Plaintiff contends that the lockdown conditions imposed by Defendants constituted cruel and unusual punishment because Plaintiff was denied outdoor exercise for a period of eight months and then was allowed only limited outdoor exercise for nearly two years. (See SAC at 9-10.) In Spain, the court stated that "regular outdoor exercise is extremely important to the psychological and physical well being of the inmates." Spain v. Procunier, 600 F.2d at 189, 192, 199-200 (9th. Cir. 1979).

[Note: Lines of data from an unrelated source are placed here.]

(* ===== verification/ChunkGet.v ===== *)
(** * ChunkGet: fetching an object over a plain connection

    The header is written when the request is executed; the object follows by
    [sendfile], one piece for every event that says the socket takes more. *)

From S2P Require Import Prelude ObjCache Fs BeFs BeFsSpec BeFsProps BeFsList Chunkd ChunkLogic ChunkReq.
#[local] Open Scope Z_scope.

Section get.
Context {H : Type} {HD : TcHdb H} {SH : Sha} {SG : Sig} {TX : Text} {RD : Readdir}.
Variable vol_path : bytes.
Variable garbage : Z -> bytes.
Implicit Types (c : client) (v : server H) (f : fsys).

Definition get_hdr (q md : bytes) (size mtime : Z) : bytes :=
  enc_resp_get (mkResp (req_magic q) 0 0 (req_nonce q) size md) mtime.

(** [cur] from [pos] on is still to be sent. *)
Record sending (user : bytes) (table : Z) (key md data cur : bytes) (i : nat) (pos : Z) c f : Prop := {
  sg_idle : idle user table (set_c_in_obj None (set_c_writing false (set_c_write_q [] c)));
  sg_want : c_read_want_write c = false;
  sg_state : c_state c = evt_recycle;
  sg_out : c_out_bo c = None;
  sg_q : c_write_q c = [mkWr WNull (Z.of_nat (length data) - pos) cb_get_more true];
  sg_len : c_in_len c = Z.of_nat (length data) - pos;
  sg_pos : 0 <= pos < Z.of_nat (length data);
  sg_obj : exists o, c_in_obj c = Some o /\ reading key md data cur i o f 0 /\
    ((sendfile_ofs o = 0 /\ pos = 0) \/ sendfile_ofs o = value_ofs o + pos) }.

Lemma sending_first user table key md data cur i pos b c f :
  sending user table key md data cur i pos c f -> sending user table key md data cur i pos (set_c_first_req b c) f.
Proof. intros [[]]. split; [split|..]; done. Qed.

Lemma reading_same key md data cur i o f f' pos :
  reading key md data cur i o f pos -> dirs_only f f' -> reading key md data cur i o f' pos.
Proof. intros [] (_ & E & _). split; try done. by rewrite E. Qed.

(** The header of the answer is written, [sendfile] is queued. *)
Lemma send_header b n c v f :
  calm f -> c_write_q c = [mkWr (WMem b) (Z.of_nat (length b)) cb_free false; mkWr WNull n cb_get_more true] ->
  c_ssl c = false -> c_writing c = false -> b <> [] -> Z.of_nat (length b) <= 2 ^ 48 -> 0 < n <= 2 ^ 48 -> 0 <= c_in_len c ->
  hw cli_write_start (fun r s => r = false /\ exists m, quiet_post
    (set_c_writing true (set_c_ev_mask m (set_c_write_q [mkWr WNull n cb_get_more true] (set_c_tx (c_tx c ++ b) c)))) v f s) (mkCst c v f).
Proof.
  intros Cf Eq Es Ew Hb Hl Hn Hil. set (k := Z.of_nat (length b)) in *. assert (0 < k) as Hk by (unfold k; destruct b; [done|cbn; lia]).
  unfold cli_write_start. hstep. rewrite Eq, Ew. apply hw_bind. unfold cli_writable. hstep.
  cbn [writable_loop]. hstep. rewrite Eq.
  unfold do_write. apply hw_bind. hstep. cbn [wr_sendfile]. rewrite Es, Eq. unfold sys_writev. apply hw_bind. hstep.
  assert (cli_wr_iov [mkWr (WMem b) k cb_free false; mkWr WNull n cb_get_more true] CLI_MAX_WR_IOV 0 =
          [mkWr (WMem b) k cb_free false; mkWr WNull n cb_get_more true]) as Ei.
  { cbn [cli_wr_iov CLI_MAX_WR_IOV wr_len]. rewrite !u64_add_ge by lia. rewrite !(proj2 (Z.ltb_ge _ _)) by lia. done. }
  rewrite Ei. cbn [iov_bytes wr_bytes wr_buf]. hsteps. rewrite app_nil_r.
  apply hw_bind, hw_nondet; [done|]. intros x f1 S1 C1 Hx. rewrite (proj2 (Z.ltb_ge _ _)) by lia.
  rewrite (proj2 (Nat.eqb_neq _ _)) by (unfold k in *; lia). rewrite take_ge by (unfold k in *; lia).
  unfold sent. hstep. hstep. hstep. hstep.
  apply hw_bind. unfold cli_wr_completed. destruct (Z.to_nat (Z.of_nat (length b))) as [|j] eqn:Ek; [unfold k in *; lia|].
  cbn [wr_completed]. rewrite (proj2 (Z.leb_gt _ _)) by (unfold k in *; lia). hstep. cbn [c_write_q set_c_tx]. rewrite Eq.
  cbn [wr_len]. fold k. rewrite Z.ltb_irrefl. hstep. unfold wr_advance. cbn [wr_len wr_buf wr_cb wr_sendfile].
  rewrite Z.sub_diag, Z.eqb_refl. apply hw_bind. unfold cli_write_free. cbn [run_wr_cb wr_cb wr_buf]. hstep. hstep. hstep. hstep.
  apply hw_bind. eapply (hw_mono _ (fun _ s => exists v', s = mkCst (set_c_write_q [mkWr WNull n cb_get_more true] (set_c_tx (c_tx c ++ b) c)) v' f1 /\ same_srv v v')).
  { destruct (_ <? _); hstep; eexists; split; try done. }
  intros _ s (v1 & -> & Sv). hstep. cbn [orb]. destruct j; cbn [wr_completed Z.leb Z.compare]; hstep; hstep; cbn [c_write_q set_c_write_q]; hstep; hstep;
    cbn [c_write_q set_c_write_q]; unfold cli_wr_set_poll, cli_ev_update; hsteps; (split; [done|]); eexists _, v1, f1; (split; [reflexivity|]); by split.
Qed.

While a temporary denial of outdoor exercise would not necessarily rise to the level of a constitutional violation, the Court finds that Plaintiff's allegations of an almost total deprivation of outdoor exercise from August of 2005 to July 13, 2006 does meet the objective requirement for stating an Eighth Amendment claim. See Lopez, 203 F.3d at 1122. However, for the time period following July 13, 2006, Plaintiff's admission that he did receive four hours of weekly outdoor exercise does not meet the objective requirement. Because Defendant Madden is the only named Defendant not alleged to have participated in the total deprivation of outdoor exercise from August 2005 to July 2006, the Court finds that Plaintiff has not adequately alleged an Eighth Amendment claim against Defendant Madden.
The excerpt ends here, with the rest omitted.